- Born: Marcos Marin 12 September 1967 (age 58) São Paulo, Brazil
- Education: Alberto Nepomuceno Music Conservatory - VASARELY
- Known for: op art
- Movement: Op art
- Patrons: Pierre Cardin, Vasarely, Stanley Ho and Albert II, Prince of Monaco

= Marcos Marin =

Brazilian artist

Marcos Marin, (born on September 12, 1967) is a Brazilian artist currently residing in Monaco.

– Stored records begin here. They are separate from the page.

(* ===== verification/NativeClient.v ===== *)
(** * Who owns the engine

    [embedded-mongodb-sys/src/client.rs]: the engine handle behind an [Arc] that the client and
    every session share, and each session behind an [Arc] that its killers share. An operation
    is one atomic change of a reference count with the native call it makes; a sequence of them
    is any interleaving of any number of threads, since [drop] of the last reference to a
    session, and a [close] that finds the engine shared, let go of the engine in a step of
    their own. What the engine answers is an argument. *)
From stdpp Require Import gmultiset.
From S2P Require Import Prelude EngineOptions Options Errors.

(** What the program holds: the client, a session, a killer of a session, or the bare
    [Arc<Runtime>] of something that is being dropped. *)
Inductive ref := RClient | RSession (i : nat) | RKiller (i : nat) | RRuntime.

#[export] Instance ref_eq_dec : EqDecision ref.
Proof. solve_decision. Defined.
#[export] Instance ref_countable : Countable ref.
Proof.
  refine (inj_countable'
    (λ r, match r with
          | RClient => inl true | RRuntime => inl false
          | RSession i => inr (inl i) | RKiller i => inr (inr i) end)
    (λ s, match s with
          | inl true => RClient | inl false => RRuntime
          | inr (inl i) => RSession i | inr (inr i) => RKiller i end) _).
  by intros [].
Defined.

(** [SessionInner] in its [Arc]: the count, and whether the native pointer is non-null. *)
Record SessionInner := mkSessionInner { si_strong : nat; si_session : bool }.

(** [Runtime] in its [Arc], the sessions, and what the program holds of them. *)
Record process := mkProcess {
  rt_strong : nat;
  rt_handle : bool;
  inners : gmap nat SessionInner;
  next_inner : nat;
  refs : gmultiset ref;
}.

(** The calls that reach the engine. *)
Inductive native_event :=
| NewSession (i : nat)
| Command (i : nat)
| Interrupt (i : nat)
| FreeSession (i : nat)
| CloseEngine
| FreeEngine.

#[export] Instance native_event_eq_dec : EqDecision native_event.
Proof. solve_decision. Defined.

Section client.
Context {X R : Type}.

Inductive reply := RDone | RBytes (bytes : R) | RRef (r : ref).

Inductive op :=
| OpenSession (answer : result X bool)
| RunCommand (i : nat) (answer : result X R)
| TakeKiller (i : nat)
| CloneKiller (i : nat)
| Kill (i : nat) (answer : result X unit)
| Drop (r : ref)
| Close (answer : result X unit).

(** [Client::from_inner]; the argument is [!inner.is_null()]. *)
Definition from_inner (inner : bool) : result (NativeError X) process :=
  if inner then Ok (mkProcess 1 true ∅ 0 {[+ RClient +]}) else Err NativeClosed.

(** [Client::open] and [Client::open_with_options], after the native call. *)
Definition Client_open (answer : result X bool) : result (NativeError X) process :=
  let? inner := map_err NativeException answer in from_inner inner.

(** [Drop] of an [Arc<Runtime>]: the last one frees the handle. *)
Definition drop_runtime (p : process) : list native_event * process :=
  let strong := pred (rt_strong p) in
  (if (strong =? 0)%nat then [FreeEngine] else [],
   mkProcess strong (rt_handle p) (inners p) (next_inner p) (refs p)).

(** [Drop] of an [Arc<SessionInner>]: the last one frees the session, then lets go of the
    runtime, which is the [RRuntime] it leaves. *)
Definition drop_inner (i : nat) (p : process) : option (list native_event * process) :=
  s ← inners p !! i;
  Some (if (pred (si_strong s) =? 0)%nat
        then ([FreeSession i],
              mkProcess (rt_strong p) (rt_handle p) (delete i (inners p)) (next_inner p)
                ({[+ RRuntime +]} ⊎ refs p))
        else ([],
              mkProcess (rt_strong p) (rt_handle p)
                (<[i := mkSessionInner (pred (si_strong s)) (si_session s)]> (inners p))
                (next_inner p) (refs p))).

Definition take_ref (r : ref) (p : process) : option process :=
  if decide (r ∈ refs p)
  then Some (mkProcess (rt_strong p) (rt_handle p) (inners p) (next_inner p) (refs p ∖ {[+ r +]}))
  else None.

Definition add_ref (r : ref) (p : process) : process :=
  mkProcess (rt_strong p) (rt_handle p) (inners p) (next_inner p) ({[+ r +]} ⊎ refs p).

(** [Runtime::open_session] and [Client::open_session]. *)
Definition open_session (answer : result X bool) (p : process)
    : list native_event * result (NativeError X) reply * process :=
  if rt_handle p then
    match answer with
    | Err e => ([], Err (NativeException e), p)
    | Ok false => ([], Err NativeClosed, p)
    | Ok true =>
        let i := next_inner p in
        ([NewSession i], Ok (RRef (RSession i)),
         mkProcess (S (rt_strong p)) (rt_handle p)
           (<[i := mkSessionInner 1 true]> (inners p)) (S i) ({[+ RSession i +]} ⊎ refs p))
    end
  else ([], Err NativeClosed, p).

(** [Session::run_command] and [Killer::kill]: a call on the session's native handle. *)
Definition on_session {A : Type} (i : nat) (event : native_event) (answer : result X A)
    (give : A → reply) (p : process)
    : option (list native_event * result (NativeError X) reply * process) :=
  s ← inners p !! i;
  Some (if si_session s
        then ([event], map_ok give (map_err NativeException answer), p)
        else ([], Err NativeClosed, p)).

(** [Session::killer] and [Killer::clone]. *)
Definition share_inner (i : nat) (p : process)
    : option (list native_event * result (NativeError X) reply * process) :=
  s ← inners p !! i;
  Some ([], Ok (RRef (RKiller i)),
        add_ref (RKiller i)
          (mkProcess (rt_strong p) (rt_handle p)
             (<[i := mkSessionInner (S (si_strong s)) (si_session s)]> (inners p))
             (next_inner p) (refs p))).

(** [Client::close]. The last owner closes the engine and then frees the handle; an owner
    among others gives its [Arc] up, which is still to be dropped. *)
Definition close (answer : result X unit) (p : process)
    : list native_event * result (NativeError X) reply * process :=
  if (rt_strong p =? 1)%nat
  then ([CloseEngine; FreeEngine], map_ok (λ _, RDone) (map_err NativeException answer),
        mkProcess 0 (rt_handle p) (inners p) (next_inner p) (refs p))
  else ([], Ok RDone, add_ref RRuntime p).

(** One operation; [None] where the program does not hold what the operation is called on. *)
Definition perform (o : op) (p : process)
    : option (list native_event * result (NativeError X) reply * process) :=
  match o with
  | OpenSession answer => if decide (RClient ∈ refs p) then Some (open_session answer p) else None
  | RunCommand i answer =>
      if decide (RSession i ∈ refs p) then on_session i (Command i) answer RBytes p else None
  | TakeKiller i => if decide (RSession i ∈ refs p) then share_inner i p else None
  | CloneKiller i => if decide (RKiller i ∈ refs p) then share_inner i p else None
  | Kill i answer =>
      if decide (RKiller i ∈ refs p) then on_session i (Interrupt i) answer (λ _, RDone) p else None
  | Drop r =>
      p ← take_ref r p;
      '(events, p) ← match r with
                     | RClient | RRuntime => Some (drop_runtime p)
                     | RSession i | RKiller i => drop_inner i p
                     end;
      Some (events, Ok RDone, p)
  | Close answer => p ← take_ref RClient p; Some (close answer p)
  end.

Fixpoint performs (ops : list op) (p : process) : option (list native_event * process) :=
  match ops with
  | [] => Some ([], p)
  | o :: ops =>
      '(events, _, p) ← perform o p;
      '(more, p) ← performs ops p;
      Some (events ++ more, p)
  end.
End client.
Arguments reply : clear implicits.
Arguments op : clear implicits.

(** ** What the engine requires of its callers

    A session is opened, used and freed while the engine is there, and the engine is closed at
    most once, and freed, with no session left. *)

Inductive engine := Live (sessions : gset nat) | Shut | Freed.

Definition engine_takes (n : engine) (e : native_event) : option engine :=
  match n, e with
  | Live s, NewSession i => if decide (i ∈ s) then None else Some (Live ({[ i ]} ∪ s))
  | Live s, (Command i | Interrupt i) => if decide (i ∈ s) then Some n else None
  | Live s, FreeSession i => if decide (i ∈ s) then Some (Live (s ∖ {[ i ]})) else None
  | Live s, CloseEngine => if decide (s = ∅) then Some Shut else None
  | Live s, FreeEngine => if decide (s = ∅) then Some Freed else None
  | Shut, FreeEngine => Some Freed
  | _, _ => None
  end.

Definition engine_takes_all (n : engine) (es : list native_event) : option engine :=
  foldl (λ n e, n ≫= λ n, engine_takes n e) (Some n) es.

(** ** The counts are the references *)

Abbreviation held r p := (multiplicity r (refs p)).

Definition inner_counted (p : process) (i : nat) : Prop :=
  match inners p !! i with
  | Some s => si_strong s = (held (RSession i) p + held (RKiller i) p)%nat ∧
              (0 < si_strong s)%nat ∧ si_session s = true ∧ (i < next_inner p)%nat
  | None => held (RSession i) p = 0%nat ∧ held (RKiller i) p = 0%nat
  end.

Record counted (p : process) (n : engine) : Prop := {
  counted_runtime : rt_strong p = (held RClient p + held RRuntime p + size (inners p))%nat;
  counted_handle : rt_handle p = true;
  counted_inners : ∀ i, inner_counted p i;
  counted_engine : n = if (rt_strong p =? 0)%nat then Freed else Live (dom (inners p));
}.

Lemma multiplicity_add r r' (m : gmultiset ref) :
  multiplicity r ({[+ r' +]} ⊎ m) = ((if decide (r = r') then 1 else 0) + multiplicity r m)%nat.
Proof. by rewrite multiplicity_disj_union, multiplicity_singleton. Qed.

Lemma multiplicity_take r r' (m : gmultiset ref) :
  multiplicity r (m ∖ {[+ r' +]}) = (multiplicity r m - (if decide (r = r') then 1 else 0))%nat.
Proof. by rewrite multiplicity_difference, multiplicity_singleton. Qed.

Lemma held_pos r p : r ∈ refs p ↔ (0 < held r p)%nat.
Proof. apply elem_of_multiplicity. Qed.

(** A program that holds anything has the engine alive. *)
Lemma counted_alive p n r :
  counted p n → r ∈ refs p → (0 < rt_strong p)%nat ∧ n = Live (dom (inners p)).
Proof.
  intros [Hrt _ Hin ->] Hr. rewrite held_pos in Hr.
  assert (0 < rt_strong p)%nat as Hpos.
  { assert (∀ i, (0 < held (RSession i) p + held (RKiller i) p → 0 < size (inners p))%nat) as Hi.
    { intros i Hm. specialize (Hin i). unfold inner_counted in Hin.
      destruct (inners p !! i) as [s|] eqn:E; [|lia].
      destruct (size (inners p)) eqn:Es; [|lia].
      apply map_size_empty_iff in Es. by rewrite Es in E. }
    destruct r as [|i|i|]; [lia|specialize (Hi i)..|lia]; lia. }
  split; [done|]. by rewrite (proj2 (Nat.eqb_neq _ _)) by lia.
Qed.

Lemma counted_inner p n i r :
  counted p n → r ∈ refs p → r = RSession i ∨ r = RKiller i →
  ∃ s, inners p !! i = Some s ∧ si_strong s = (held (RSession i) p + held (RKiller i) p)%nat ∧
       (0 < si_strong s)%nat ∧ si_session s = true.
Proof.
  intros Hp Hr Hi. rewrite held_pos in Hr. pose proof (counted_inners _ _ Hp i) as Hin. unfold inner_counted in Hin.
  destruct (inners p !! i) as [s|]; [exists s; tauto|]. destruct Hi as [->| ->]; lia.
Qed.
(* ===== verification/Sound.v ===== *)
(** * Programs that keep an invariant

    A program is sound for an invariant when, started where it holds, it neither blocks nor
    panics and leaves it holding; running out of fuel is the one other way it may end. Sound
    programs compose, so whatever is built from the commands of a client is sound as soon as
    one command is: the cursors, the repair pass and the sections under the floors' lock. *)
From S2P Require Import Prelude EngineOptions Options Slot Reaper SessionPool Errors Bson.
From S2P Require Import Response Effects Client Find Limits Text Marker Repair.

Definition sound {K A : Type} (P : K → Prop) (m : io K A) : Prop :=
  ∀ k, P k →
    match m k with
    | (Returns _, k') | (NoFuel, k') => P k'
    | (Blocks, _) | (Panics, _) => False
    end.

Section combinators.
Context {K : Type} (P : K → Prop).

Lemma sound_ret {A} (a : A) : sound P (ret a).
Proof. by intros k. Qed.

Lemma sound_lift {E A} (r : result E A) : sound P (lift r).
Proof. by intros k. Qed.

Lemma sound_nofuel {A} : sound P (λ k, (NoFuel : call A, k)).
Proof. by intros k. Qed.

Lemma sound_bind {A B} (m : io K A) (f : A → io K B) :
  sound P m → (∀ a, sound P (f a)) → sound P (bind m f).
Proof.
  intros Hm Hf k Hk. unfold bind. specialize (Hm k Hk).
  destruct (m k) as [[a| | |] k']; try done. by apply Hf.
Qed.

Lemma sound_try {E A B} (m : io K (result E A)) (f : A → io K (result E B)) :
  sound P m → (∀ a, sound P (f a)) → sound P (try_bind m f).
Proof. intros Hm Hf. apply sound_bind; [done|]. intros [a|e]; [done|apply sound_ret]. Qed.
End combinators.

(** A program is taken apart until only what is already known to be sound is left. *)
Ltac keeps :=
  repeat lazymatch goal with
  | |- ∀ _, _ => intro
  | |- sound _ (ret _) => apply sound_ret
  | |- sound _ (lift _) => apply sound_lift
  | |- sound _ (λ k, (NoFuel, k)) => apply sound_nofuel
  | |- sound _ (try_bind _ _) => apply sound_try
  | |- sound _ (bind _ _) => apply sound_bind
  | |- sound _ (match ?x with _ => _ end) => destruct x
  | |- sound _ _ => assumption || match goal with H : _ |- _ => apply H end
  end.

Section client.
Context `{BsonLib Document ObjectId Other Bytes BE} {IOE X : Type}.
Context `{!Commands K Document (Error BE IOE X Document)}.
Context (P : K → Prop).
Context (Hcommand : ∀ database (c : Document), sound P (command (K:=K) database c)).

Lemma kill_sound (cur : Cursor Document) : sound P (kill cur).
Proof. unfold kill. keeps. Qed.

Lemma Cursor_drop_sound (cur : Cursor Document) : sound P (Cursor_drop cur).
Proof. unfold Cursor_drop. keeps. apply kill_sound. Qed.

Lemma next_sound {T} (deserialize : Document → result BE T) fuel (cur : Cursor Document) :
  sound P (next deserialize fuel cur).
Proof.
  revert cur. induction fuel as [|fuel IH]; intros cur; simpl; [keeps|].
  unfold fetch_next_batch. keeps.
Qed.

Context (uuid_text : Other → option string) (deserialize : Document → result BE Document).

Lemma collect_names_sound fuel database cur found :
  sound P (collect_names (IOE:=IOE) (X:=X) deserialize fuel database cur found).
Proof.
  revert cur found. induction fuel as [|fuel IH]; intros cur found;
    cbn [collect_names]; [keeps|].
  apply sound_bind; [apply next_sound|].
  keeps; apply Cursor_drop_sound.
Qed.

Lemma namespaces_sound fuel : sound P (namespaces (IOE:=IOE) (X:=X) deserialize fuel).
Proof.
  assert (∀ dbs found, sound P (list_databases (IOE:=IOE) (X:=X) deserialize fuel dbs found)) as Hl.
  { induction dbs as [|entry dbs IH]; intros found; simpl; [keeps|].
    unfold collections. keeps. apply collect_names_sound. }
  unfold namespaces. keeps.
Qed.

Local Abbreviation logged_P := (λ s : K * list Event, P (fst s)).

Lemma on_client_sound {A} (m : io K A) : sound P m → sound logged_P (on_client m).
Proof.
  intros Hm [k es] Hk. unfold on_client. simpl. specialize (Hm k Hk).
  by destruct (m k) as [[] ?].
Qed.

Lemma emit_sound es : sound logged_P (emit (K:=K) es).
Proof. by intros [k l]. Qed.

Lemma visit_sound n : sound logged_P (visit (IOE:=IOE) (X:=X) uuid_text n).
Proof.
  assert (∀ n mode, sound logged_P (on_client (validate (IOE:=IOE) (X:=X) n mode))) as Hv.
  { intros. apply on_client_sound, Hcommand. }
  unfold visit. keeps; apply emit_sound.
Qed.

Lemma pass_sound fuel : sound logged_P (pass (IOE:=IOE) (X:=X) uuid_text deserialize fuel).
Proof.
  assert (∀ ns o, sound logged_P
    (sweep_from (IOE:=IOE) (X:=X) o ns (visit uuid_text))) as Hs.
  { induction ns as [|n ns IH]; intros o; simpl; [keeps|].
    apply sound_bind; [apply visit_sound|]. keeps. apply emit_sound. }
  unfold pass, sweep. apply sound_bind; [apply on_client_sound, namespaces_sound|].
  keeps; apply emit_sound.
Qed.

Lemma repair_run_sound fuel variable org :
  sound (λ w : World K, P (client_of w)) (run (IOE:=IOE) (X:=X) uuid_text deserialize fuel variable org).
Proof.
  assert (sound (λ w : World K, P (client_of w)) record) as Hrec.
  { intros w Hw. unfold record. by destruct (run_fs _ _ _). }
  assert (∀ A (m : io (K * list Event) A), sound logged_P m →
    sound (λ w : World K, P (client_of w)) (logged_in_world m)) as Hlog.
  { intros A m Hm w Hw. unfold logged_in_world. specialize (Hm (client_of w, events w) Hw).
    by destruct (m _) as [[] [? ?]]. }
  intros w Hw. unfold run. destruct (skip_requested variable); [done|].
  destruct (marker_state _ _); [done|]. destruct org; [|by apply Hrec].
  apply (sound_bind _ (logged_in_world (pass uuid_text deserialize fuel))
    (λ outcome, match outcome with Complete => record
                | Incomplete => logged_in_world (emit [PassIncomplete]) end)); [|intros []|done].
  - apply Hlog, pass_sound.
  - done.
  - apply Hlog, emit_sound.
Qed.
End client.

Section sections.
Context `{BsonLib Document ObjectId Other Bytes BE} {IOE X : Type}.
Context `{!AdminCommands K Document (Error BE IOE X Document)} (P : K → Prop).

Lemma run_section_sound {A} (m : section (BE:=BE) (IOE:=IOE) (X:=X) (Document:=Document) A) :
  (∀ c, sound P (run_on_admin c)) → sound (λ s, P (fst s)) (run_section m).
Proof.
  intros Hadmin. induction m as [a|c k IH|k IH|v k IH]; intros [e rec] Hs; simpl in *.
  - done.
  - specialize (Hadmin c e Hs). destruct (run_on_admin c e) as [[r| | |] e']; try done.
    by apply IH.
  - by apply IH.
  - by apply IH.
Qed.
End sections.
(** [Client::close]: the pool goes first, so the runtime is the engine's sole owner. *)
Definition close : io (machine E) (result error unit) := λ m,
  let c := drop_pool (m_client m) in
  let '(e, answer) := engine_close (native_engine (runtime c)) in
  let '(r, w) := native_perform (Bytes:=Bytes) (Close answer) e (runtime c) in
  (Returns (match r with
            | Some r => map_ok (λ _, tt) (map_err Error_from_native r)
            | None => Err Closed
            end),
   with_client (mkClient (limits c) (idles c) w) m).
End open.

(** ** What is held *)

(** The calls so far respect the engine, and the counts are those of the references. *)
Definition tracked {E} (w : NativeState E) : Prop :=
  ∃ n, engine_takes_all (Live ∅) (native_trace w) = Some n ∧ counted (native_proc w) n.

(** The program holds the client and these sessions, and nothing else. *)
Definition holds {E} (w : NativeState E) (l : list nat) : Prop :=
  tracked w ∧ NoDup l ∧
  refs (native_proc w) = {[+ RClient +]} ⊎ list_to_set_disj (RSession <$> l).

(** Nothing is held any more, and the engine is gone. *)
Definition released {E} (w : NativeState E) : Prop :=
  refs (native_proc w) = ∅ ∧ engine_takes_all (Live ∅) (native_trace w) = Some Freed.
(* ===== verification/AsyncProps.v ===== *)
(** * The async client answers what the blocking one does

    Every method of the async client that reaches the engine, side by side with the blocking
    method it wraps: the commands, cursors and inserts of [Async], the floors of [LimitsLock] and
    the close. *)
From S2P Require Import Prelude EngineOptions Options Slot Reaper SessionPool Errors Bson.
From S2P Require Import WorkerState Response Effects Client Find Insert Async Limits LimitsLock.

Section wrapped.
Context `{NativeLib W Session Bytes X, BsonLib Document ObjectId Other Bytes BE} {IOE : Type}.
Context {T G : Type} (deserialize : Document → result BE T).
Context (serialize : T → result BE Document) (new_id : G → G * ObjectId).
Context (debug : Bson Document ObjectId Other → string).
Local Abbreviation error := (Error BE IOE X Document).
Local Abbreviation client := (Client W Session).
Local Abbreviation async := (AsyncClient W Session).

(** C20. On an open engine with nothing queued, run_command, run_command_bytes, find, aggregate,
    a cursor's next, insert_one, insert_many and the two floor operations answer what their
    blocking counterparts do and leave the same client behind; so do find_one, try_collect and
    the drop of a cursor, once the killCursors they may have queued has been run, which may be
    later; and a close has every job that was queued run, each once, reports what the blocking
    close says, and has later commands refused. *)
Theorem async_calls_answer_what_blocking_ones_do
    fuel database collection filter pipeline cmd bytes floor cur t ts g
    (close : client → result error unit * client) :
  (awaits (async_run_command (IOE:=IOE) database cmd) (run_command database cmd) ∧
   awaits (async_run_command_bytes (BE:=BE) (IOE:=IOE) (Document:=Document) database bytes)
     (run_command_bytes database bytes) ∧
   awaits (async_find (IOE:=IOE) database collection filter) (find database collection filter) ∧
   awaits (async_aggregate (IOE:=IOE) database collection pipeline)
     (aggregate database collection pipeline) ∧
   awaits (async_next (IOE:=IOE) deserialize fuel cur) (next deserialize fuel cur) ∧
   awaits (fst (async_insert_one (IOE:=IOE) serialize new_id database collection t g))
     (fst (insert_one serialize new_id database collection t g)) ∧
   awaits (fst (async_insert_many (IOE:=IOE) serialize new_id database collection ts g))
     (fst (insert_many serialize new_id database collection ts g)) ∧
   awaits (async_set_free_disk_floor (IOE:=IOE) debug floor)
     (ProcessLimits_set_free_disk_floor debug floor) ∧
   awaits (async_free_disk_floors (IOE:=IOE) debug) (ProcessLimits_free_disk_floors debug)) ∧
  (settles (async_find_one (IOE:=IOE) deserialize fuel database collection filter)
     (find_one deserialize fuel database collection filter) ∧
   settles (async_collect (IOE:=IOE) deserialize fuel cur []) (try_collect deserialize fuel cur) ∧
   settles (async_Cursor_drop (IOE:=IOE) cur) (Cursor_drop (IOE:=IOE) (X:=X) cur)) ∧
  ∀ s : async, phase (wstate s) = Open → alive (wstate s) ≠ 0 →
    ∃ ran c s', ran ≡ₚ detached s ∧ c = run_all ran (blocking s) ∧
      async_close close s = (Returns (fst (close c)), s') ∧ blocking s' = snd (close c) ∧
      detached s' = [] ∧
      async_run_command (IOE:=IOE) database cmd s' = (Returns (Err Closed), s').
Proof.
  split_and!.
  - apply awaits_command.
  - apply awaits_bytes.
  - apply awaits_find.
  - apply awaits_aggregate.
  - apply awaits_next.
  - apply awaits_insert_one.
  - apply awaits_insert_many.
  - apply awaits_limits.
  - apply awaits_limits.
  - apply settles_find_one.
  - apply settles_collect.
  - apply settles_drop.
  - intros s Hp Ha.
    destruct (async_close_closes close s Hp Ha) as (ran & c & s' & ? & ? & ? & ? & ? & Hclosing).
    exists ran, c, s'. split_and!; try done.
    unfold async_run_command, Engine_run_cancellable. apply (try_err _ _ Closed s' s').
    apply dispatch_refused. by rewrite Hclosing.
Qed.
End wrapped.

(** ** A dropped cursor *)

(** The kill of the cursor is queued: the engine has not seen it yet, and sees it with the next
    command, as this schedule has it, or at the close. *)
Definition dropping : AsyncClient LoggingEngine nat :=
  mkAsync (wstate open_async) (blocking open_async) [] [[0]]%nat.

Lemma dropping_open : async_open dropping.
Proof. split_and!; [reflexivity..|exact pool_of_two_wf]. Qed.

Lemma async_answers_witness :
  fst (async_run_command (IOE:=unit) "db" ping open_async)
  = fst (run_command (IOE:=unit) "db" ping pool_of_two) ∧
  log (runtime (blocking (snd (async_Cursor_drop (IOE:=unit) open_cursor dropping)))) = [] ∧
  settled (snd (async_Cursor_drop (IOE:=unit) open_cursor dropping))
  = snd (Cursor_drop (IOE:=unit) (X:=Empty_set) open_cursor pool_of_two).
Proof.
  destruct (async_calls_answer_what_blocking_ones_do (IOE:=unit) as_is as_is counting no_debug 5
    "db" "c" ping [] ping ping (mkFreeDiskFloor 32) open_cursor ping [] 0%nat (λ c, (Ok tt, c)))
    as ((Hcommand & _) & (_ & _ & Hdrop) & _).
  destruct (Hcommand open_async open_async_open) as (answer & c' & s' & Hb & -> & _).
  split; [exact (eq_sym (f_equal fst Hb))|].
  split; [vm_compute; reflexivity|].
  destruct (Hdrop dropping dropping_open) as (answer2 & c2 & s2 & Hb2 & -> & Hsettled & _).
  cbn [snd]. rewrite Hsettled. exact (eq_sym (f_equal snd Hb2)).
Defined.

(** The next command is sent after the kill. *)
Example the_kill_is_sent_with_the_next_command :
  log (runtime (blocking (snd (async_run_command (IOE:=unit) "db" ping
         (snd (async_Cursor_drop (IOE:=unit) open_cursor dropping))))))
  = [(1%nat, cur_database open_cursor,
      kill_cursors_command (cur_collection open_cursor) (cur_id open_cursor));
     (1%nat, "db"%string, ping)].
Proof. vm_compute. reflexivity. Qed.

His artistic journey began as a virtuoso pianist in São Paulo. However, his passion for visual art led him to France, where he studied music in Angers. During this time, he had a serendipitous encounter with the renowned artist Victor Vasarely while working as an assistant to a printmaker in Montmartre. Marin’s talent and creativity blossomed, and he gained recognition for his distinctive style.

== Biography ==
Born and raised in São Paulo, Marin initially pursued a career as a pianist. Marin came to France to study music in Angers. Marin came into contact with Victor Vasarely while working as an assistant to a printmaker in Montmartre. He met gallerist Delphine Pastor at Art Basel in 2004 where he exhibited a portrait of Grace Kelly at her gallery that was acquired by the New National Museum of Monaco. The portrait was later installed at Princess Grace Hospital in December 2020.

In 2007, under the patronage of Pierre Cardin, he took up a residency at Château de Lacoste. His first project was a series of portraits of classical musicians for Pierre Cardin's Festival de Lacoste.

In 2019, Marin's sculpture of Neymar was unveiled in Paris.